(Saved data entries)
+--

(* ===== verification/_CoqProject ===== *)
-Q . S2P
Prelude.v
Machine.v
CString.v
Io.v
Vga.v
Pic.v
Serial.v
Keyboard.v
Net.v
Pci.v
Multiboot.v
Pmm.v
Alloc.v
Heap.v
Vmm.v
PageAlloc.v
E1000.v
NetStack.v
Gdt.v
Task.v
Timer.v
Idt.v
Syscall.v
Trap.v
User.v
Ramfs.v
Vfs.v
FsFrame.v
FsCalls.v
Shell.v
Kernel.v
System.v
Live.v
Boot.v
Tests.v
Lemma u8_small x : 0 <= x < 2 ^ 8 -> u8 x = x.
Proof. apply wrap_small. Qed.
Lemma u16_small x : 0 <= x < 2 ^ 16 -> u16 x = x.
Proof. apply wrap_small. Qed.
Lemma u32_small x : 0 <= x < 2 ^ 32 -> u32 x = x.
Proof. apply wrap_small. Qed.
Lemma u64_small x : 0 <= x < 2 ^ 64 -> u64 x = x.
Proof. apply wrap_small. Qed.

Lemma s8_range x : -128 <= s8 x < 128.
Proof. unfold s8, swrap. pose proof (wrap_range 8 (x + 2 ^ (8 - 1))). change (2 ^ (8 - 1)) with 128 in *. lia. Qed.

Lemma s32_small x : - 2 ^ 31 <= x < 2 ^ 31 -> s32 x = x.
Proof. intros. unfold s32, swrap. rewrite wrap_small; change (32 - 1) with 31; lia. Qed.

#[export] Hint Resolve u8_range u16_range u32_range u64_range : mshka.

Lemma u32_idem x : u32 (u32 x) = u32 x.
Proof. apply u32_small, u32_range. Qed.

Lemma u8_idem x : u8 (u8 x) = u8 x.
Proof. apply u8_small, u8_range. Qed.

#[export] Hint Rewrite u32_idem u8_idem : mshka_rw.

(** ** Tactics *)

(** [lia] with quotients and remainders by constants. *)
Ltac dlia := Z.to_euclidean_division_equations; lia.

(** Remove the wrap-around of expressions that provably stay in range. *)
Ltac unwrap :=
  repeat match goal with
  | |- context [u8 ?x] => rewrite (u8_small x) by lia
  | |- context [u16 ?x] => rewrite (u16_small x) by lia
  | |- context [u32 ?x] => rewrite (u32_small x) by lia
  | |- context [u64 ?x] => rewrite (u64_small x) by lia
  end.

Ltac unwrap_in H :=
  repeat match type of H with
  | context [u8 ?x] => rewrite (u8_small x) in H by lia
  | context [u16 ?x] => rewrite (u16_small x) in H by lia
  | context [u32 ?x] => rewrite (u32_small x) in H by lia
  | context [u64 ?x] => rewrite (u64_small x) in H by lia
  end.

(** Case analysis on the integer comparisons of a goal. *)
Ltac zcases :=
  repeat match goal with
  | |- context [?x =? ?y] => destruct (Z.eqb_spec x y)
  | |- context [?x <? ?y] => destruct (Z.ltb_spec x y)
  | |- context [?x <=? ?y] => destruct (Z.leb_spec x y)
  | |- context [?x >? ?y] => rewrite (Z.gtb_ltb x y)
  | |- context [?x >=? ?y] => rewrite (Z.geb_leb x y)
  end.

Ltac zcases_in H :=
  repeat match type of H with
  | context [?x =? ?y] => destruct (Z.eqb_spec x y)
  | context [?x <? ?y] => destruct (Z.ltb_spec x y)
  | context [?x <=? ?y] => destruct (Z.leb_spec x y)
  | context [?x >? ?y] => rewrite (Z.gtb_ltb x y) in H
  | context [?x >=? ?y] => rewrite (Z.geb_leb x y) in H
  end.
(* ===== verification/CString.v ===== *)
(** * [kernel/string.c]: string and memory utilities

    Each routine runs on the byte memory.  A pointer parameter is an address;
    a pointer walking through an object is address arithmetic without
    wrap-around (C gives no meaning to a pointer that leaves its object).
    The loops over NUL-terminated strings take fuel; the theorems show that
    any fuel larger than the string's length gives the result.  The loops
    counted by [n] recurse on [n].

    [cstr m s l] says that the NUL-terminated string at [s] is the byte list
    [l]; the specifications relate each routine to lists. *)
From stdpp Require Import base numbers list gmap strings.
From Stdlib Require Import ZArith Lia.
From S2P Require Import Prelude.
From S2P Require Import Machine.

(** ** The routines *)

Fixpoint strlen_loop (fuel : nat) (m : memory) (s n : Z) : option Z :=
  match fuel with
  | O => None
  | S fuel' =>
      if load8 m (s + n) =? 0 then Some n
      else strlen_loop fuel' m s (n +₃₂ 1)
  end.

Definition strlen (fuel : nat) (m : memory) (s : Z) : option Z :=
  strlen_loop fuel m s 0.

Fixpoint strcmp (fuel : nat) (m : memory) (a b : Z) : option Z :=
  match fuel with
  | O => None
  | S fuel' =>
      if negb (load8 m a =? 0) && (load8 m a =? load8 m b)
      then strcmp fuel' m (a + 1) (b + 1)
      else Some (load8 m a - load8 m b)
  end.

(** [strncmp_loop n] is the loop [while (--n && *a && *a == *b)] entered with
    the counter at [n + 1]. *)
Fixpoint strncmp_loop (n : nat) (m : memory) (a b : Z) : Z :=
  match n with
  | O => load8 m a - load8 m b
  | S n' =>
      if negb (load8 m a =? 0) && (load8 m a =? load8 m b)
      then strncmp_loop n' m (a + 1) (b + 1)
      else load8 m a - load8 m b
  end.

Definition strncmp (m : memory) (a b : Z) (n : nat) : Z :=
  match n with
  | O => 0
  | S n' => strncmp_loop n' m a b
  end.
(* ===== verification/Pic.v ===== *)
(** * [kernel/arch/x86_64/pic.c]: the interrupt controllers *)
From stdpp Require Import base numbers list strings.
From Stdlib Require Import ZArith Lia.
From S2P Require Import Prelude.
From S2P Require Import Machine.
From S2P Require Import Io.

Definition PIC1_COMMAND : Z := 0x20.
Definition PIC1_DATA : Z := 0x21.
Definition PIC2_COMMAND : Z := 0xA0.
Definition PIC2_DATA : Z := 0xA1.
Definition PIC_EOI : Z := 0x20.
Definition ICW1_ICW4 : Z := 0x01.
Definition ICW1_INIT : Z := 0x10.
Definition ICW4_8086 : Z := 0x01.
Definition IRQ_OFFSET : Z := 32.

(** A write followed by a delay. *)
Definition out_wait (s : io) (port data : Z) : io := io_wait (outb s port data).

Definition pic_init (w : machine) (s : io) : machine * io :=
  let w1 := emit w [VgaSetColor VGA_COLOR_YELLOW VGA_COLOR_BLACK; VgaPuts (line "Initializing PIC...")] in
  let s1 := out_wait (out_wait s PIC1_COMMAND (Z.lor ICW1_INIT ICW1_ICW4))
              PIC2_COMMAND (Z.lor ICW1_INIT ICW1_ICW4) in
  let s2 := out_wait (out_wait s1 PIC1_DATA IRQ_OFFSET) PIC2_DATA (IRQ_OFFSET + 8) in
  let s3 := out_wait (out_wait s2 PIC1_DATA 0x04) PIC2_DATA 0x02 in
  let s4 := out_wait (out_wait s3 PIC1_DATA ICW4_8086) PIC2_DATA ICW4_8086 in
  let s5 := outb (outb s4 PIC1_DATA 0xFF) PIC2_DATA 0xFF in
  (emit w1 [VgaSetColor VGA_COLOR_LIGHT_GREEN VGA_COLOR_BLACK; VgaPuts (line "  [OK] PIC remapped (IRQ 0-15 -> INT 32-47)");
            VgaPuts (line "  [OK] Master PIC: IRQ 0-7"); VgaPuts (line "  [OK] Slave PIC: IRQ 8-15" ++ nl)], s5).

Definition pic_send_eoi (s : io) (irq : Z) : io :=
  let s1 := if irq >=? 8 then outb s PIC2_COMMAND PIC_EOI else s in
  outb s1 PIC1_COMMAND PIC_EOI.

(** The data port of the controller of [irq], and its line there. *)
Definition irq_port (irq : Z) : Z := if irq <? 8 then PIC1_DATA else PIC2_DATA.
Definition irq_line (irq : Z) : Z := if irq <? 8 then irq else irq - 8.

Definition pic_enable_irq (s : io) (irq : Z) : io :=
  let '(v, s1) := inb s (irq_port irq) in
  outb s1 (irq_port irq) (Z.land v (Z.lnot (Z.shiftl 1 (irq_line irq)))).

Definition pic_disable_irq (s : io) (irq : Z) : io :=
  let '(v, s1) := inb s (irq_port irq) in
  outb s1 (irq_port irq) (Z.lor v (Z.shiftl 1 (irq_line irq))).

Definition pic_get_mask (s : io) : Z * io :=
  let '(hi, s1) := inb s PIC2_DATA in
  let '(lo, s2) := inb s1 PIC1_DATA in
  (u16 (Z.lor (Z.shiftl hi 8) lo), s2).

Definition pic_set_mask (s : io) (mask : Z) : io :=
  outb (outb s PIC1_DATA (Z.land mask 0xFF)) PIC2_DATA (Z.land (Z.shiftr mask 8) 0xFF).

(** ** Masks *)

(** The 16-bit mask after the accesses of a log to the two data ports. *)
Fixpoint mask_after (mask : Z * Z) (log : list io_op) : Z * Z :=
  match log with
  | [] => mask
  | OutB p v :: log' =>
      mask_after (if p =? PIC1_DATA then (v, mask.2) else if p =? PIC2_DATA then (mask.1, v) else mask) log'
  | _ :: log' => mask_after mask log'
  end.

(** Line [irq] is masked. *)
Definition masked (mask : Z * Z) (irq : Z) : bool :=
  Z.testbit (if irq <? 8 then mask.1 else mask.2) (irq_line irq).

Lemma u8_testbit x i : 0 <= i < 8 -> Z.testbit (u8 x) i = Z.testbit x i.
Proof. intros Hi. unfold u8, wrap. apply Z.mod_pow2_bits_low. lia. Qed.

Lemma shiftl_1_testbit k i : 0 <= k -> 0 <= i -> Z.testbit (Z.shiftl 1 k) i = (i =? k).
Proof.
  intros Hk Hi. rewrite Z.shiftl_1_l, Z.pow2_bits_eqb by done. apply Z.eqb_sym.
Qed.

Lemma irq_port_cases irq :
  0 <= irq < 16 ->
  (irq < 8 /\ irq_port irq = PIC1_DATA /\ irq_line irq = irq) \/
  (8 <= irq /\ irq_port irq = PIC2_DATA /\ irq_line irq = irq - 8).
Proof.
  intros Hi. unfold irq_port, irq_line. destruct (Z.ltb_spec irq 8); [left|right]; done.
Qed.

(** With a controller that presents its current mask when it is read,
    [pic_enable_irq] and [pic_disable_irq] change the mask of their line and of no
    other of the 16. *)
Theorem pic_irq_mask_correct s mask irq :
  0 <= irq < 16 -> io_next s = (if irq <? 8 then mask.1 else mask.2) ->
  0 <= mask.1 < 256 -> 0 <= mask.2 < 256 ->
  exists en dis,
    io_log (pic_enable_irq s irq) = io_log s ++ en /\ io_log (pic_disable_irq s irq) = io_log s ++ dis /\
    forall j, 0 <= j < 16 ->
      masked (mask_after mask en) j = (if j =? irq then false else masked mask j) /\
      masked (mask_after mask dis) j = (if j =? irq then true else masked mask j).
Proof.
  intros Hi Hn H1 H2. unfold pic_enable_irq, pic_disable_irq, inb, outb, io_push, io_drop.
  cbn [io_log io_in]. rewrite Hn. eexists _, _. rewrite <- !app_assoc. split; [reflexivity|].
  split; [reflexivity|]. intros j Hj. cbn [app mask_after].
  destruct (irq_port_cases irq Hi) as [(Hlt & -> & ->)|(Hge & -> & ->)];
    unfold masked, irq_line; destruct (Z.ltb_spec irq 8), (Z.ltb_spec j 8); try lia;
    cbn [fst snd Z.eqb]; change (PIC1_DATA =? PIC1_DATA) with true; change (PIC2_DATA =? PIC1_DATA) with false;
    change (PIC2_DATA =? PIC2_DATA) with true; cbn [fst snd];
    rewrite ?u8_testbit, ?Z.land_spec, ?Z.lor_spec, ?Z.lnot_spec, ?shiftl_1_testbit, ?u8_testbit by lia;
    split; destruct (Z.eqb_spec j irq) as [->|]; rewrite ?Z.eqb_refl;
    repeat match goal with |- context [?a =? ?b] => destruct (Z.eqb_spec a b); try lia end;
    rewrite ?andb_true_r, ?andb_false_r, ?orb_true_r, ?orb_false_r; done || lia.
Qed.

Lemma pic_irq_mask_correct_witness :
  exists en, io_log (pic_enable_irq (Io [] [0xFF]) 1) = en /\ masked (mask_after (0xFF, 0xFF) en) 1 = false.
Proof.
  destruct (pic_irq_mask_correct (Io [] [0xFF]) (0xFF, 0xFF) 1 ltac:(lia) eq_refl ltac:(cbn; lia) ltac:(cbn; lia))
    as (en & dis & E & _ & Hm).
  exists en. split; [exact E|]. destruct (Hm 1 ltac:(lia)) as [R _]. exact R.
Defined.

+--

#### Required work
Show all lines in the records above that hold "object".

#### Solution to this problem
    a pointer walking through an object is address arithmetic without
    wrap-around (C gives no meaning to a pointer that leaves its object).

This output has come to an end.